*Exercise brief*.
In the entries below, every line that contains "eapply" must be located and copied.

*Information provided*.
----

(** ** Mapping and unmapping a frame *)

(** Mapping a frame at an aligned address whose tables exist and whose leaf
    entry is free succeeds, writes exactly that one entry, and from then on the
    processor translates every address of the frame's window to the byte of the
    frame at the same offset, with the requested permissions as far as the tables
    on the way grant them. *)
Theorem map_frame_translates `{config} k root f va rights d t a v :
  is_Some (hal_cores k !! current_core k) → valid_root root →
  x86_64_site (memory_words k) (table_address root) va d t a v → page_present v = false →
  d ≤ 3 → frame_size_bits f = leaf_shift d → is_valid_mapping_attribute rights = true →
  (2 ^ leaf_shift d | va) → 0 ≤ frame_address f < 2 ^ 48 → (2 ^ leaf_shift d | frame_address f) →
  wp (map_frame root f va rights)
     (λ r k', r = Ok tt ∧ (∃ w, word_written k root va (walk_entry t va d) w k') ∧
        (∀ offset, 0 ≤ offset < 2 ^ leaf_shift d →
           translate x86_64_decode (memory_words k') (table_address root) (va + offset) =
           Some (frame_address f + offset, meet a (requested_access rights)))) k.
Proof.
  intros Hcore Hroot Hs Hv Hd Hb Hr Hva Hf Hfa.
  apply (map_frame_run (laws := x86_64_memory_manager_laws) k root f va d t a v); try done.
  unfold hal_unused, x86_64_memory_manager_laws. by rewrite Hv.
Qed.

----

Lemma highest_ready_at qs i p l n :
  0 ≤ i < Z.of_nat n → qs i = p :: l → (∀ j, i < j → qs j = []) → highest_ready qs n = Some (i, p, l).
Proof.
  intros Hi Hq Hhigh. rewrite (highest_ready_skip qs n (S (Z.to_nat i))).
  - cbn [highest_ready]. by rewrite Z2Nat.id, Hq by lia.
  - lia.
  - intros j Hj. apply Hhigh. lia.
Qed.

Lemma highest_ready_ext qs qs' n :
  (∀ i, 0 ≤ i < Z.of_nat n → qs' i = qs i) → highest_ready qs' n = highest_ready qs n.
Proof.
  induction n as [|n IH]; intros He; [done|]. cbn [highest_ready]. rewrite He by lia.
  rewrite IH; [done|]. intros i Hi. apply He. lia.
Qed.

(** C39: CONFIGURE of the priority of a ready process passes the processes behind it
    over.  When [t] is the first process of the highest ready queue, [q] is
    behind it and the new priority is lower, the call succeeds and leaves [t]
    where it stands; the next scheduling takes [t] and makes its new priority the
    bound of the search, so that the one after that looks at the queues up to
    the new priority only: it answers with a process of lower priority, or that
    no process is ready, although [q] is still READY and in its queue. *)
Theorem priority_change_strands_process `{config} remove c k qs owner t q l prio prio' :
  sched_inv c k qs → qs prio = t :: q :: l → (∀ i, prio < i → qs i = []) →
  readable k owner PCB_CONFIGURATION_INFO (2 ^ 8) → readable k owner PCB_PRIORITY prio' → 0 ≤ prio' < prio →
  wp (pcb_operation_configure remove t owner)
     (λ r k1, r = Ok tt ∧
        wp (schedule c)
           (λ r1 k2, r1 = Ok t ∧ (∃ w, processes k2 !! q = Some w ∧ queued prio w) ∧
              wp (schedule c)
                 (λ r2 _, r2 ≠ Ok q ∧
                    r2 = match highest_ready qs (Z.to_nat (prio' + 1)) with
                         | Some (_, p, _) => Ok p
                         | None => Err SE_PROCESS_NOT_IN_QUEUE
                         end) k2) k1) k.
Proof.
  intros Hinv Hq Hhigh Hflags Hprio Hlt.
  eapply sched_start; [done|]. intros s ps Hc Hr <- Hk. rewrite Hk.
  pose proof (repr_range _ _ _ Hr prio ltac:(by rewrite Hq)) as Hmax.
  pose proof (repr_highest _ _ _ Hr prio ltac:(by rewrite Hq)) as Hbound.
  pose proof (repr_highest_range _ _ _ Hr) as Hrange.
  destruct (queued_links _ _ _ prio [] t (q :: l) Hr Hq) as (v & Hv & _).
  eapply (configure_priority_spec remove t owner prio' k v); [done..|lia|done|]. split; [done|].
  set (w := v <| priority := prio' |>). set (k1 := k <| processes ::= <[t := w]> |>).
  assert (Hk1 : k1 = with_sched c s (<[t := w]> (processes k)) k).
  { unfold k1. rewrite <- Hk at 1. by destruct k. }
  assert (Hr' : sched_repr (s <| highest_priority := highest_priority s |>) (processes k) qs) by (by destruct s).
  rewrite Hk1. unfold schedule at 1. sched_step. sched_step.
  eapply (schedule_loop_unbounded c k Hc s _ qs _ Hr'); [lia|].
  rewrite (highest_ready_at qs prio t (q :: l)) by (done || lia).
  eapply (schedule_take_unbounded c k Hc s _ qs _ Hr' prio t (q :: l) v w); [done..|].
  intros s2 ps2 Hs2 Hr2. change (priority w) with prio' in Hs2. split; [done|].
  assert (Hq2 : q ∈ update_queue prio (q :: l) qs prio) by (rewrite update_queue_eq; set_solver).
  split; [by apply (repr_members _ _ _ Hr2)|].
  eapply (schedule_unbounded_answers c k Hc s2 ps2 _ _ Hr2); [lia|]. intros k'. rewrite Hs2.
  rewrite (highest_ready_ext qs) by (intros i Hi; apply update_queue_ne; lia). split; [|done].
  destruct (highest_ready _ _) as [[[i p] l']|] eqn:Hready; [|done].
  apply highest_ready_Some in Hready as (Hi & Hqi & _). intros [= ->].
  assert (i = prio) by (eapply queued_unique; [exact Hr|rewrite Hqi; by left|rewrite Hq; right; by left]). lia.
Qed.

----

*Answer to this task*.
  eapply sched_start; [done|]. intros s ps Hc Hr <- Hk. rewrite Hk.
  eapply (configure_priority_spec remove t owner prio' k v); [done..|lia|done|]. split; [done|].
  eapply (schedule_loop_unbounded c k Hc s _ qs _ Hr'); [lia|].
  eapply (schedule_take_unbounded c k Hc s _ qs _ Hr' prio t (q :: l) v w); [done..|].
  eapply (schedule_unbounded_answers c k Hc s2 ps2 _ _ Hr2); [lia|]. intros k'. rewrite Hs2.
  assert (i = prio) by (eapply queued_unique; [exact Hr|rewrite Hqi; by left|rewrite Hq; right; by left]). lia.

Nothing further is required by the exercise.